According to the analytics firm’s December 2015 National Foreclosure Report
, released Tuesday, foreclosure inventory declined by 23.8% in December, and completed foreclosures were down by 22.6% from December 2014. There were 32,000 completed foreclosures in December – down 72.8% from a peak of 117,722 in September of 2010.
Foreclosure inventory includes homes at some stage of the foreclosure process. Completed foreclosures represent homes lost to foreclosure. Since the beginning of the financial crisis in 2008, about 6.1 million U.S. homes have been lost to foreclosure, according to CoreLogic.
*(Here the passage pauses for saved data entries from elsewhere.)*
(** ** The edge of markup negotiation *)

(** X18. The markup kind chosen is always one of the formats the client
    declared, or [PlainText] for a client that declared none: a preferred
    kind the client does not support is never used.  The choice fails only
    for a client that declares an empty list of formats, and then with
    [IndexError]. *)
Theorem choose_markup_within_declared (w : World) :
  let supported :=
    get_capability (documentation_format (client_capabilities (srv w)))
      [PlainText] in
  (forall k, (_choose_markup w).1 = Returned k -> k ∈ supported)
  /\ (forall e,
        (_choose_markup w).1 = Raised e <->
        e = IndexError
        /\ documentation_format (client_capabilities (srv w)) = Some []).
Proof.
  intros supported.
  unfold _choose_markup, mbind, M_bind, bind, attr, lift. cbn [fst snd].
  fold supported.
  assert (Hfirst : forall k, subscript supported 0 = Returned k -> k ∈ supported).
  { unfold subscript. destruct supported as [|first rest]; [discriminate|].
    cbn. intros k [= <-]. apply list_elem_of_here. }
  assert (Hfail : forall e,
            subscript supported 0 = Raised e <->
            e = IndexError
            /\ documentation_format (client_capabilities (srv w)) = Some []).
  { intros e. unfold supported, get_capability, subscript.
    destruct (documentation_format _) as [[|first rest]|]; cbn; split;
      try discriminate; try (intros [_ H]; discriminate H);
      [intros [= <-]; easy | intros [-> _]; reflexivity]. }
  split.
  - intros k.
    destruct (initialization_options.markup_kind_preferred _) as [preferred|];
      [|apply Hfirst].
    unfold elem. destruct (bool_decide (preferred ∈ supported)) eqn:Hin.
    + intros [= <-]. now apply bool_decide_eq_true in Hin.
    + apply Hfirst.
  - intros e.
    destruct (initialization_options.markup_kind_preferred _) as [preferred|];
      [|apply Hfail].
    unfold elem. destruct (bool_decide (preferred ∈ supported)) eqn:Hin;
      [|apply Hfail].
    split; [discriminate|]. intros [_ Hempty].
    apply bool_decide_eq_true in Hin. unfold supported in Hin.
    rewrite Hempty in Hin. inversion Hin.
Qed.
(** * Verification of the report-summary engine of openshift-health-dashboard

    Shallow embedding of the Go code under [app/server/utils]:
    - [report_parser.go], second revision of [ParseAsciiDocExecutiveSummary]
      (the one reading the file with [os.ReadFile]); it calls the helpers
      [CountAllStatusItems], [CountStatusByCategory], [CalculateCategoryScore]
      and [CountNoChangeItems], which exist only in the revision of
      [asciidoc_helpers.go] stored as [src/unnamed/part_007]; that revision is
      modelled in [Module Part007];
    - the named [src/app/server/utils/asciidoc_helpers.go], modelled in
      [Module AsciidocHelpers] for the functions whose behaviour differs.

    Modelling conventions.
    - A Go [string] is a [String.string]; lines are assumed to be ASCII
      (for [strings.ToLower] only ASCII letters are mapped).
    - A Go [int] count is a [nat] (the counts are bounded by the number of
      lines, so the [int] arithmetic never wraps); a score is a [Z].
    - A Go [float64] quotient of two small integers is a rational [Q].
    - A Go [[]string] is a [slice]: [NilSlice] is the nil slice (serialised
      as JSON [null]), [Slice xs] a non-nil slice. *)

From Stdlib Require Import Ascii String List Bool Arith Lia ZArith QArith.
From Stdlib Require Import Numbers.DecimalString.
From stdpp Require Import base gmap strings.
(** * Verification of the casbin enforcer wrapper (pkg/user/casbin/rbac.go)

    The development embeds the batch evaluator, the per-identity lock table,
    the result cache, the single-decision evaluator and the path-segment
    wildcard matcher of [rbac.go] and settles the properties stated about
    them.

    Conventions.
    - Go strings are byte sequences: they are Rocq [string]s (lists of
      [ascii]).
    - Go's [int] is the 64-bit signed integer; it is a [Z] and every
      operation that can leave the range wraps explicitly ([wrap64]).  The
      counter of a wait group is a signed 32-bit integer ([wrap32]): a
      batch size outside that range panics, hangs or returns according to
      its low 32 bits.
    - Go maps are [gmap]s.  The mapping a batch call returns and the one it
      leaves in the cache are one Go map; the model records its value when
      the call returns, which is the value [storeCacheData] stores.
    - A run is sequential: the workers of one batch are run one after the
      other in shard order.  They only ever write the decision of the engine
      for an item, so the merged mapping does not depend on their
      interleaving ([merge_order_irrelevant]).
    - Time is not modelled: latency metrics and logging are dropped, and a
      cache entry never expires during a run. *)

From Stdlib Require Import ZArith Lia Ascii.
From stdpp Require Import base option list gmap strings pretty.

Local Open Scope Z_scope.
Set Warnings "-clear-no-such-hyp".

(** ** The parts of Go's standard library the source calls *)

Module GoStrings.

(** [len(s)] *)
Definition len (s : string) : Z := Z.of_nat (String.length s).

(** [s[:j]] for [0 <= j <= len(s)] (the source only slices in range). *)
Definition slice_to (s : string) (j : Z) : string :=
  String.substring 0 (Z.to_nat j) s.

(** [strings.ToLower] restricted to ASCII text: bytes ['A'..'Z'] are mapped
    to ['a'..'z'], every other byte is kept. *)
Definition lower_byte (c : ascii) : ascii :=
  let n := Ascii.nat_of_ascii c in
  if ((65 <=? n)%nat && (n <=? 90)%nat)%bool
  then Ascii.ascii_of_nat (n + 32) else c.

Fixpoint ToLower (s : string) : string :=
  match s with
  | EmptyString => EmptyString
  | String c s' => String (lower_byte c) (ToLower s')
  end.

(** [strings.Split(s, sep)] for a one-byte separator: the substrings between
    the occurrences of [sep]; one more substring than occurrences, so the
    result is never empty. *)
Fixpoint Split (s : string) (sep : ascii) : list string :=
  match s with
  | EmptyString => [EmptyString]
  | String c s' =>
      if Ascii.eqb c sep then EmptyString :: Split s' sep
      else match Split s' sep with
           | h :: t => String c h :: t
           | [] => [String c EmptyString]
           end
  end.

(** [strings.Index(s, sub)] for a one-byte [sub]: the index of its first
    occurrence, [-1] when there is none. *)
Fixpoint Index (s : string) (c : ascii) : Z :=
  match s with
  | EmptyString => -1
  | String a s' =>
      if Ascii.eqb a c then 0
      else let r := Index s' c in if r =? -1 then -1 else r + 1
  end.

(** [strings.Join(elems, sep)] *)
Fixpoint Join (elems : list string) (sep : string) : string :=
  match elems with
  | [] => EmptyString
  | [x] => x
  | x :: rest => x +:+ sep +:+ Join rest sep
  end.

(** The 64-bit [int]. *)
Definition min_int : Z := - 2 ^ 63.
Definition max_int : Z := 2 ^ 63 - 1.
Definition wrap64 (z : Z) : Z := (z + 2 ^ 63) mod 2 ^ 64 - 2 ^ 63.

(** The counter of a [sync.WaitGroup] is a signed 32-bit integer:
    [wg.Add(delta)] adds the low 32 bits of [delta] to it. *)
Definition wrap32 (z : Z) : Z := (z + 2 ^ 31) mod 2 ^ 32 - 2 ^ 31.
Arguments wrap32 : simpl never.

(** [strconv.Atoi]: an optional sign followed by one or more decimal digits;
    [None] stands for a non-nil error (bad syntax or out of range). *)
Definition digit_of (c : ascii) : option Z :=
  let n := Ascii.nat_of_ascii c in
  if ((48 <=? n)%nat && (n <=? 57)%nat)%bool then Some (Z.of_nat n - 48) else None.

Fixpoint digits_value (acc : Z) (s : string) : option Z :=
  match s with
  | EmptyString => Some acc
  | String c s' =>
      match digit_of c with
      | Some d => digits_value (10 * acc + d) s'
      | None => None
      end
  end.

Definition unsigned_value (s : string) : option Z :=
  match s with
  | EmptyString => None
  | _ => digits_value 0 s
  end.

Definition in_range (z : Z) : option Z :=
  if ((min_int <=? z) && (z <=? max_int))%bool then Some z else None.

Definition Atoi (s : string) : option Z :=
  match s with
  | String "+"%char s' => v ← unsigned_value s'; in_range v
  | String "-"%char s' => v ← unsigned_value s'; in_range (- v)
  | _ => v ← unsigned_value s; in_range v
  end.

End GoStrings.

(** ** The wildcard matcher *)

Module Matcher.
Import GoStrings.

(** The body of the [for i, key2Val := range key2Vals] loop of
    [MatchKeyByPart], [key1Vals[i]] being the head of the first list. *)
Definition match_part (key1Val key2Val : string) : bool :=
  if (String.eqb key2Val "" || String.eqb key1Val "")%bool then false
  else
    let j := Index key2Val "*" in
    if j =? -1 then String.eqb key1Val key2Val
    else if len key1Val >? j
         then String.eqb (slice_to key1Val j) (slice_to key2Val j)
         else String.eqb key1Val (slice_to key2Val j).

Fixpoint match_parts (key1Vals key2Vals : list string) : bool :=
  match key2Vals with
  | [] => true
  | key2Val :: rest2 =>
      match key1Vals with
      | [] => false
      | key1Val :: rest1 =>
          if match_part key1Val key2Val then match_parts rest1 rest2 else false
      end
  end.

Definition MatchKeyByPart (key1 key2 : string) : bool :=
  if String.eqb key2 "*" then true
  else
    let key1Vals := Split key1 "/" in
    let key2Vals := Split key2 "/" in
    if (negb (length key1Vals =? length key2Vals)%nat
        || (length key1Vals =? 0)%nat)%bool
    then false
    else match_parts key1Vals key2Vals.

(** The matcher as the specification words it. *)

(** [q] has its first ["*"] at index [j]. *)
Definition first_star_at (q : string) (j : nat) : Prop :=
  String.get j q = Some "*"%char ∧
  ∀ i, (i < j)%nat → String.get i q ≠ Some "*"%char.

Definition no_star (q : string) : Prop :=
  ∀ i, String.get i q ≠ Some "*"%char.

Definition segment_pair_ok (p q : string) : Prop :=
  (no_star q → p = q) ∧
  (∀ j, first_star_at q j → (String.length p > j)%nat →
        String.substring 0 j p = String.substring 0 j q) ∧
  (∀ j, first_star_at q j → (String.length p <= j)%nat →
        p = String.substring 0 j q).

Definition matches_spec (path pattern : string) : Prop :=
  pattern = "*" ∨
  (length (Split path "/") = length (Split pattern "/") ∧
   Forall (λ s, s ≠ "") (Split path "/") ∧
   Forall (λ s, s ≠ "") (Split pattern "/") ∧
   Forall2 segment_pair_ok (Split path "/") (Split pattern "/")).

End Matcher.

(** ** The enforcer *)

Module Enforcer.
Import GoStrings.

(** Values of type [interface{}] handed to the enforcer: the dynamic types
    that occur in requests. *)
Inductive rval :=
| RString (s : string)
| RInt (n : Z)
| RBool (b : bool).

(** A call either returns or panics. *)
Inductive outcome (A : Type) :=
| Return (a : A)
| Panic.
Arguments Return {A} a.
Arguments Panic {A}.

(** [codes.Code] and the error built by [status.Error]. *)
Inductive Code := OK | PermissionDenied.

Record StatusError := { code : Code; message : string }.

(** What the wrapper receives from outside the repository: the session
    manager and the claims accessors of the authenticator, the policy engine
    ([casbin.Enforcer.Enforce], [None] when it panics), and the package
    constant [EnforcerBatchDefaultSize], declared outside [rbac.go]. *)
Class Collaborators := {
  Claims : Type;
  MapClaimsT : Type;
  VerifyToken : string → option Claims;
  MapClaims : Claims → option MapClaimsT;
  GetField : MapClaimsT → string → string;
  engine : list rval → option bool;
  EnforcerBatchDefaultSize : Z
}.

(** Modelled from the spec: [handlePanic], deferred around the engine call,
    is declared outside [rbac.go].  The specification describes it as the
    boundary that "converts any internal fault into a denial result": the
    panic is recovered and the function returns the zero value [false]. *)
Definition handlePanic (r : option bool) : bool :=
  match r with
  | Some enforcedStatus => enforcedStatus
  | None => false
  end.

(** [fmt.Sprintf("%s", rval)] *)
Definition Sprintf_s (v : rval) : string :=
  match v with
  | RString s => s
  | RInt n => "%!s(int=" +:+ pretty n +:+ ")"
  | RBool b => "%!s(bool=" +:+ (if b then "true" else "false") +:+ ")"
  end.

(** One run of [enforce]: the argument lists the policy engine was called
    with, the caller's argument slice afterwards ([enforce] overwrites
    [rvals[0]] in place) and the outcome. *)
Record enforce_run := {
  engine_calls : list (list rval);
  rvals_after : list rval;
  result : outcome bool
}.
(** * ArrowStore: a shallow embedding of the lazy pipeline, the mask
    evaluator, the SQL filter compiler and the pivot engine.

    Conventions of the embedding.
    - JavaScript values are the inductive [value]; JS numbers are modelled
      by integers ([Z]), so fractions, NaN and the infinities are outside
      the model.  The conversion of a string to a number (ToNumber on
      strings) and [String.prototype.localeCompare] are parameters of the
      development.
    - A method that can throw returns a [result]; the error carries the
      message of the thrown [Error].
    - An Arrow table is the ordered list of its named column vectors; an
      invalid (null) slot of a vector is the cell [VNull].
    - A [Uint8Array] is a list of integers; reads and writes by index use
      list lookup and insert, which like a typed array ignore a write out
      of range. *)

From Stdlib Require Import ZArith String Ascii List Bool Lia DecimalString
  Sorted.
From stdpp Require Import base tactics option list strings gmap.
Import ListNotations.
But the foreclosure rate continues to slow. According to the CoreLogic survey, the national foreclosure inventory in December was about 433,000 homes – about 1.1% of all U.S. homes. That’s down from 568,000 – about 1.5% of all U.S. homes – in December of 2014. The December 2015 foreclosure inventory was the lowest for any month since November of 2007, CoreLogic reported.
“Reflecting on the full-year foreclosure results for 2015, we can see that completed foreclosures are down more than 20 percent for the year, which is the lowest level since 2006, before the crisis,” said Dr. Frank Nothaft, chief economist for CoreLogic. “Maryland, which can be described as a suburb of the solid D.C. market, led the way with a 59-percent decline in foreclosures in 2015.”
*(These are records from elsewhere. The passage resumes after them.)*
(** * Verification of the asking service, its breakdown tracker and the
      AI-service adaptor

    The development embeds, function by function, the parts of
    [AskingService] (service layer), [BreakdownBackgroundTracker] (the
    recurring poll loop) and [RubixAdaptor] (HTTP adaptor) that the
    specification speaks about, and proves or refutes the specification's
    statements over that embedding.

    Conventions.
    - JavaScript numbers used as indices or ids are integers ([Z]).
    - JavaScript strings are [string]; status strings are taken to be ASCII.
    - A function that can [throw] returns a [result].
    - Asynchronous code is cut at each [await]: the part of a job that runs
      between two suspension points is one atomic transition of a labelled
      state machine (single-threaded cooperative scheduling). *)

From Stdlib Require Import Ascii.
From stdpp Require Import gmap strings list sorting pretty.

Open Scope Z_scope.

(** ** Results of fallible code *)

Module Js.

(** A thrown [Error] (or the reason of a rejected promise) with its
    [message]. *)
Inductive Error : Type := mkError (message : string).

Definition message (e : Error) : string := let (m) := e in m.

#[global] Instance Error_eq_dec : EqDecision Error.
Proof. solve_decision. Defined.

Inductive result (A : Type) : Type :=
| Ok (a : A)
| Throw (e : Error).
Arguments Ok {A} a.
Arguments Throw {A} e.

Definition bind {A B} (r : result A) (k : A → result B) : result B :=
  match r with
  | Ok a => k a
  | Throw e => Throw e
  end.

(** [${n}] for an integer [n] in a template literal. *)
Definition showZ (n : Z) : string := pretty n.

(** [${s}] for a string that may be [undefined]. *)
Definition showOpt (s : option string) : string := default "undefined" s.

(** [String.prototype.toUpperCase] on ASCII text: the letters [a]..[z]
    move to [A]..[Z], every other character stays. *)
Definition upperChar (c : ascii) : ascii :=
  let n := nat_of_ascii c in
  if ((97 <=? n) && (n <=? 122))%nat then ascii_of_nat (n - 32) else c.

Fixpoint toUpperCase (s : string) : string :=
  match s with
  | EmptyString => EmptyString
  | String c s' => String (upperChar c) (toUpperCase s')
  end.

(** The line feed of a template literal's [\n]. *)
Definition nl : string := String "010"%char EmptyString.

(** [Array.prototype.slice(0, e)] for an integer [e]. *)
Definition slice0 {A} (l : list A) (e : Z) : list A :=
  let len := Z.of_nat (length l) in
  let k := if e <? 0 then Z.max (len + e) 0 else Z.min e len in
  take (Z.to_nat k) l.

(** [Array.prototype.forEach] with the index, threading the state the
    callback mutates. *)
Fixpoint forEachFrom {A St} (f : St → A → nat → St) (index : nat) (l : list A) (s : St) : St :=
  match l with
  | [] => s
  | a :: l' => forEachFrom f (S index) l' (f s a index)
  end.

Definition forEach {A St} (f : St → A → nat → St) (l : list A) (s : St) : St :=
  forEachFrom f 0%nat l s.

End Js.

Import Js.

#[export] Instance result_bind : MBind result := λ A B k r, Js.bind r k.
#[export] Instance result_ret : MRet result := @Ok.

(** ** CTE assembly: [constructCteSql] *)

Module Cte.

Record Step : Type := mkStep { cteName : string; summary : string; sql : string }.

(** The body of the [forEach] callback: [sql] is the accumulator, [len]
    is [slicedSteps.length]. *)
Definition emitStep (len : nat) (acc : string) (step : Step) (index : nat) : string :=
  if decide (Z.of_nat index = Z.of_nat len - 1) then
    (acc +:+ (nl +:+ "-- " +:+ summary step +:+ nl)) +:+ sql step
  else if decide (Z.of_nat index = Z.of_nat len - 2) then
    ((acc +:+ (cteName step +:+ " AS"))
       +:+ (nl +:+ "-- " +:+ summary step +:+ nl))
      +:+ ("(" +:+ sql step +:+ ")")
  else
    ((acc +:+ (cteName step +:+ " AS"))
       +:+ (nl +:+ "-- " +:+ summary step +:+ nl))
      +:+ ("(" +:+ sql step +:+ "),").

Definition constructCteSql (steps : list Step) (stepIndex : option Z) : result string :=
  match stepIndex with
  | Some i =>
      if decide (i < 0 ∨ i >= Z.of_nat (length steps))
      then Throw (mkError ("Invalid stepIndex: " +:+ showZ i))
      else Ok tt
  | None => Ok tt
  end;;
  let slicedSteps :=
    match stepIndex with
    | None => steps
    | Some i => slice0 steps (i + 1)
    end in
  match slicedSteps with
  | [only] => Ok ("-- " +:+ summary only +:+ nl +:+ sql only)
  | _ => Ok (forEach (emitStep (length slicedSteps)) slicedSteps "WITH ")
  end.

(** *** The shape the specification describes *)

(** [name AS], the comment line, then [(sql)] with or without the comma. *)
Definition wrapped (comma : bool) (s : Step) : string :=
  cteName s +:+ " AS" +:+ nl +:+ "-- " +:+ summary s +:+ nl
    +:+ "(" +:+ sql s +:+ ")" +:+ (if comma then "," else "").

(** The comment line, then the bare SQL of the last step. *)
Definition trailing (s : Step) : string :=
  nl +:+ "-- " +:+ summary s +:+ nl +:+ sql s.

Definition concatStr (l : list string) : string := foldr String.append "" l.

Definition withClause (init : list Step) (penult last : Step) : string :=
  "WITH " +:+ concatStr (wrapped true <$> init) +:+ wrapped false penult +:+ trailing last.

(** How many steps are emitted: [cutoff + 1], or all of them. *)
Definition emitted (steps : list Step) (stepIndex : option Z) : Z :=
  match stepIndex with
  | None => Z.of_nat (length steps)
  | Some i => i + 1
  end.

Definition validCutoff (steps : list Step) (stepIndex : option Z) : Prop :=
  match stepIndex with
  | None => True
  | Some i => 0 ≤ i < Z.of_nat (length steps)
  end.

(** The statement of the specification for lists of two steps or more,
    read literally: whatever the valid cutoff, a [WITH] clause comes out. *)
Definition multiStepClaim (steps : list Step) (stepIndex : option Z) : Prop :=
  (2 ≤ length steps)%nat → validCutoff steps stepIndex →
  ∃ out, constructCteSql steps stepIndex = Ok out ∧ String.prefix "WITH " out = true.

(** *** Sample steps *)

Definition stepA : Step := mkStep "a" "first" "SELECT 1".
Definition stepB : Step := mkStep "b" "second" "SELECT 2 FROM a".
Definition stepC : Step := mkStep "c" "third" "SELECT 3 FROM b".

End Cte.

(** ** The data model

    The record types of [@server/models/adaptor] and
    [../repositories/threadResponseRepository] are imported by the source
    files but not part of them. *)

(** Modelled from the spec: [AskResultStatus], the status enumeration of an
    ask-detail (breakdown) task.  At run time a status is the upper-case
    string of its name; [FINISHED], [FAILED] and [STOPPED] are the terminal
    ones, [UNDERSTANDING] the initial one.  The specification leaves the
    intermediate ones unnamed; of the names given to them here only that
    they are neither initial nor terminal is used. *)
Module AskResultStatus.
Definition UNDERSTANDING : string := "UNDERSTANDING".
Definition SEARCHING : string := "SEARCHING".
Definition PLANNING : string := "PLANNING".
Definition GENERATING : string := "GENERATING".
Definition CORRECTING : string := "CORRECTING".
Definition FINISHED : string := "FINISHED".
Definition FAILED : string := "FAILED".
Definition STOPPED : string := "STOPPED".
The number of mortgages in serious delinquency – defined as being 90 days or more past due – is also dropping. The number of seriously delinquent mortgages dropped by 23.3% between December 2014 and December 2015. The December 2015 rate of serious delinquencies – just 3.2% of all mortgages – is at its lowest in eight years.
But there is something of a downside to the declining number of distressed properties, according to CoreLogic.
“The supply of distressed inventory continues to shrink rapidly. While this is positive for the housing market overall, it also drives a decline in the inventory of affordable for-sale homes,” said Anand Nallathambi, president and CEO of CoreLogic. “The lack of housing stock, particularly affordable inventory, is a growing issue and will limit a full housing recovery in the short to medium term.”
Foreclosure inventory dropped nearly 24% year over year in December, according to new data from CoreLogic.